Exercise aim – Print nothing but the lines below starting at the line that holds "intros Hrun Hr." and ending at the line that holds "induction acts as", including both, each exactly as written.

(Collected data entries)
(** A reader can always take what it has been handed: after as many
    receives as its inbox is long, it has taken all of it. *)
Lemma drain (s : State) (r : nat) (rd : Reader) :
  readers s !! r = Some rd ->
  exists s',
    run s (replicate (length (inbox rd)) (Receive r)) = Some s' /\
    buffer s' = buffer s /\ closed s' = closed s /\
    readers s' !! r = Some {| inbox := []; received := received rd ++ inbox rd |}.
Proof.
  destruct rd as [box got]. revert s got.
  induction box as [|c box IH]; intros s got Hr; simpl.
  - exists s. rewrite app_nil_r. auto.
  - rewrite Hr. simpl.
    destruct (IH {| buffer := buffer s; closed := closed s;
                    reclaimed := reclaimed s;
                    readers :=
                      <[r := {| inbox := box; received := got ++ [c] |}]>
                        (readers s) |}
                (got ++ [c])) as (s' & Hrun & Hb & Hc & Hr').
    { simpl. apply lookup_insert_eq. }
    exists s'. simpl in *. rewrite <- app_assoc in Hr'. auto.
Qed.

(** C2.  Along every schedule of publishes, attaches and receives, every
    reader, whenever it attached, has at each moment taken a prefix of the
    published sequence and has the rest of it waiting in order; once its
    stream has terminated it has taken exactly the published sequence; and
    it can always get there by taking what is waiting.  This holds for each
    reader separately, however many are attached. *)
Theorem reader_receives_published
    (acts : list Action) (s : State) (r : nat) (rd : Reader) :
  run init acts = Some s ->
  readers s !! r = Some rd ->
  received rd ++ inbox rd = published acts /\
  (terminated s rd -> received rd = published acts) /\
  exists s',
    run init (acts ++ replicate (length (inbox rd)) (Receive r)) = Some s' /\
    readers s' !! r = Some {| inbox := []; received := published acts |}.
Proof.
  intros Hrun Hr.
  assert (complete init) as Hinit
    by (intros ? ? H; simpl in H; rewrite lookup_empty in H; discriminate).
  destruct (run_complete _ _ _ Hrun Hinit) as [Hc Hb]. simpl in Hb.
  pose proof (Hc r rd Hr) as Hrd. rewrite Hb in Hrd.
  split; [assumption|]. split.
  - intros [_ Hbox]. rewrite Hbox, app_nil_r in Hrd. assumption.
  - destruct (drain s r rd Hr) as (s' & Hdrain & _ & _ & Hr').
    exists s'. split; [|now rewrite <- Hrd].
    clear - Hrun Hdrain. revert Hrun. generalize init.
    induction acts as [|a acts IH]; simpl; intros s0 Hrun.
    + inversion Hrun; subst. assumption.
    + destruct (step s0 a); [|discriminate]. now apply IH.
Qed.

Worked solution –
  intros Hrun Hr.
  assert (complete init) as Hinit
    by (intros ? ? H; simpl in H; rewrite lookup_empty in H; discriminate).
  destruct (run_complete _ _ _ Hrun Hinit) as [Hc Hb]. simpl in Hb.
  pose proof (Hc r rd Hr) as Hrd. rewrite Hb in Hrd.
  split; [assumption|]. split.
  - intros [_ Hbox]. rewrite Hbox, app_nil_r in Hrd. assumption.
  - destruct (drain s r rd Hr) as (s' & Hdrain & _ & _ & Hr').
    exists s'. split; [|now rewrite <- Hrd].
    clear - Hrun Hdrain. revert Hrun. generalize init.
    induction acts as [|a acts IH]; simpl; intros s0 Hrun.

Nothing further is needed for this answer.